INFORMATION PROVIDED START

(** C3, as stated, fails where there is a wipe tower.  Three printable
    instances, nothing selected: with an unselected wipe tower the selected
    set ends with four items, and with the wipe tower as the selection it
    ends with one. *)
Lemma empty_selection_with_wipe_tower :
  let unselected_tower := Sample.plater Sample.three_instances [] false true true in
  let selected_tower := Sample.plater Sample.three_instances [] true true true in
  selection_content unselected_tower = [] ∧
  count_printable (model_objects unselected_tower) = 3%nat ∧
  (∃ job, prepare_selected (H := Sample.unit_lib) unselected_tower = Ok job ∧
          length (m_selected job) = 4%nat) ∧
  selection_content selected_tower = [] ∧
  count_printable (model_objects selected_tower) = 3%nat ∧
  (∃ job, prepare_selected (H := Sample.unit_lib) selected_tower = Ok job ∧
          length (m_selected job) = 1%nat).
Proof.
  intros unselected_tower selected_tower.
  split; [reflexivity|]. split; [reflexivity|].
  split; [eexists; split; [vm_compute; reflexivity|reflexivity]|].
  split; [reflexivity|]. split; [reflexivity|].
  eexists. split; [vm_compute; reflexivity|reflexivity].
Qed.

(** Three printable instances, nothing selected, no wipe tower: all three
    are selected. *)
Lemma empty_selection_arranges_everything_witness :
  let plater := Sample.plater Sample.three_instances [] false false false in
  ∃ job,
    prepare_selected (H := Sample.unit_lib) plater = Ok job ∧
    m_unselected job = [] ∧
    length (m_selected job) = 3%nat.
Proof.
  intros plater.
  destruct (prepare_selected_succeeds (H := Sample.unit_lib) plater)
    as (job & Hjob).
  { right. reflexivity. }
  { constructor. }
  exists job. split; [exact Hjob|].
  destruct (empty_selection_arranges_everything (H := Sample.unit_lib)
              plater job Hjob) as (classified & Hclass & Hswap & Hcount).
  split; [|by apply Hcount].
  apply Hswap. vm_compute in Hclass. by injection Hclass as <-.
Defined.

(** The first of three instances is selected; the other two sit on beds 1
    and 2.  With a bed width of 200 and a gap of 0.25 the stride is 250:
    the items at X = 310 and X = 560 are handed to the engine at X = 60,
    250 and 500 less.  With a gap of 0.1 the stride is
    220.00000000000003: the items at X = 280 and X = 500 are handed over at
    X = 59. *)
Lemma fixed_items_lose_their_stride_witness :
  let plater := Sample.plater Sample.three_instances [(0, [0])] false false false in
  ((bed_stride (H := Sample.quarter_lib) plater == 250)%Q ∧
   ∃ job classified,
     prepare_selected (H := Sample.quarter_lib) plater = Ok job ∧
     classify_selected (H := Sample.quarter_lib) plater = Ok classified ∧
     (λ p, ((translation p).1, bed_idx p)) <$> m_unselected classified
     = [(310, 1); (560, 2)] ∧
     (λ p, ((translation p).1, bed_idx p)) <$> m_unselected job
     = [(60, 1); (60, 2)]) ∧
  ((bed_stride (H := Sample.unit_lib) plater
    == 220 + (1 # 35184372088832))%Q ∧
   ∃ job classified,
     prepare_selected (H := Sample.unit_lib) plater = Ok job ∧
     classify_selected (H := Sample.unit_lib) plater = Ok classified ∧
     (λ p, ((translation p).1, bed_idx p)) <$> m_unselected classified
     = [(280, 1); (500, 2)] ∧
     (λ p, ((translation p).1, bed_idx p)) <$> m_unselected job
     = [(59, 1); (59, 2)]).
Proof.
  intros plater. split.
  - split; [vm_compute; reflexivity|].
    destruct (prepare_selected_succeeds (H := Sample.quarter_lib) plater)
      as (job & Hjob).
    { right. reflexivity. }
    { constructor; [|constructor]. split; [done|].
      intros mo [= <-]. constructor; [cbn; lia|constructor]. }
    destruct (fixed_items_lose_their_stride (H := Sample.quarter_lib)
                plater job Hjob) as (_ & classified & Hclass & _ & _ & Hall).
    exists job, classified. split; [exact Hjob|]. split; [exact Hclass|].
    vm_compute in Hclass. injection Hclass as <-. split; [reflexivity|].
    cbn [swap_if_empty m_selected m_unselected] in Hall.
    apply Forall2_cons_inv_l in Hall as (q1 & rest1 & H1 & Hall & ->).
    apply Forall2_cons_inv_l in Hall as (q2 & rest2 & H2 & Hall & ->).
    apply Forall2_nil_inv_l in Hall as ->.
    destruct H1 as (_ & _ & H1 & _ & Hb1 & _), H2 as (_ & _ & H2 & _ & Hb2 & _).
    cbn [fmap list_fmap].
    rewrite (H1 250), (H2 250), Hb1, Hb2
      by first [vm_compute; reflexivity | cbn; lia].
    reflexivity.
  - split; [vm_compute; reflexivity|].
    destruct (prepare_selected_succeeds (H := Sample.unit_lib) plater)
      as (job & Hjob).
    { right. reflexivity. }
    { constructor; [|constructor]. split; [done|].
      intros mo [= <-]. constructor; [cbn; lia|constructor]. }
    destruct (fixed_items_lose_their_stride (H := Sample.unit_lib)
                plater job Hjob) as (_ & classified & Hclass & _ & _ & Hall).
    exists job, classified. split; [exact Hjob|]. split; [exact Hclass|].
    vm_compute in Hclass. injection Hclass as <-. split; [reflexivity|].
    cbn [swap_if_empty m_selected m_unselected] in Hall.
    apply Forall2_cons_inv_l in Hall as (q1 & rest1 & H1 & Hall & ->).
    apply Forall2_cons_inv_l in Hall as (q2 & rest2 & H2 & Hall & ->).
    apply Forall2_nil_inv_l in Hall as ->.
    destruct H1 as (H1 & _ & _ & _ & Hb1 & _), H2 as (H2 & _ & _ & _ & Hb2 & _).
    cbn [fmap list_fmap]. rewrite H1, H2, Hb1, Hb2. vm_compute. reflexivity.
Defined.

INFORMATION PROVIDED END

**EXERCISE**
Repeat, word for word, the lines from the opening of the material through the line containing "let plater := Sample.plater Sample.three_instances []".

**SOLUTION**
(** C3, as stated, fails where there is a wipe tower.  Three printable
    instances, nothing selected: with an unselected wipe tower the selected
    set ends with four items, and with the wipe tower as the selection it
    ends with one. *)
Lemma empty_selection_with_wipe_tower :
  let unselected_tower := Sample.plater Sample.three_instances [] false true true in
  let selected_tower := Sample.plater Sample.three_instances [] true true true in
  selection_content unselected_tower = [] ∧
  count_printable (model_objects unselected_tower) = 3%nat ∧
  (∃ job, prepare_selected (H := Sample.unit_lib) unselected_tower = Ok job ∧
          length (m_selected job) = 4%nat) ∧
  selection_content selected_tower = [] ∧
  count_printable (model_objects selected_tower) = 3%nat ∧
  (∃ job, prepare_selected (H := Sample.unit_lib) selected_tower = Ok job ∧
          length (m_selected job) = 1%nat).
Proof.
  intros unselected_tower selected_tower.
  split; [reflexivity|]. split; [reflexivity|].
  split; [eexists; split; [vm_compute; reflexivity|reflexivity]|].
  split; [reflexivity|]. split; [reflexivity|].
  eexists. split; [vm_compute; reflexivity|reflexivity].
Qed.

(** Three printable instances, nothing selected, no wipe tower: all three
    are selected. *)
Lemma empty_selection_arranges_everything_witness :
  let plater := Sample.plater Sample.three_instances [] false false false in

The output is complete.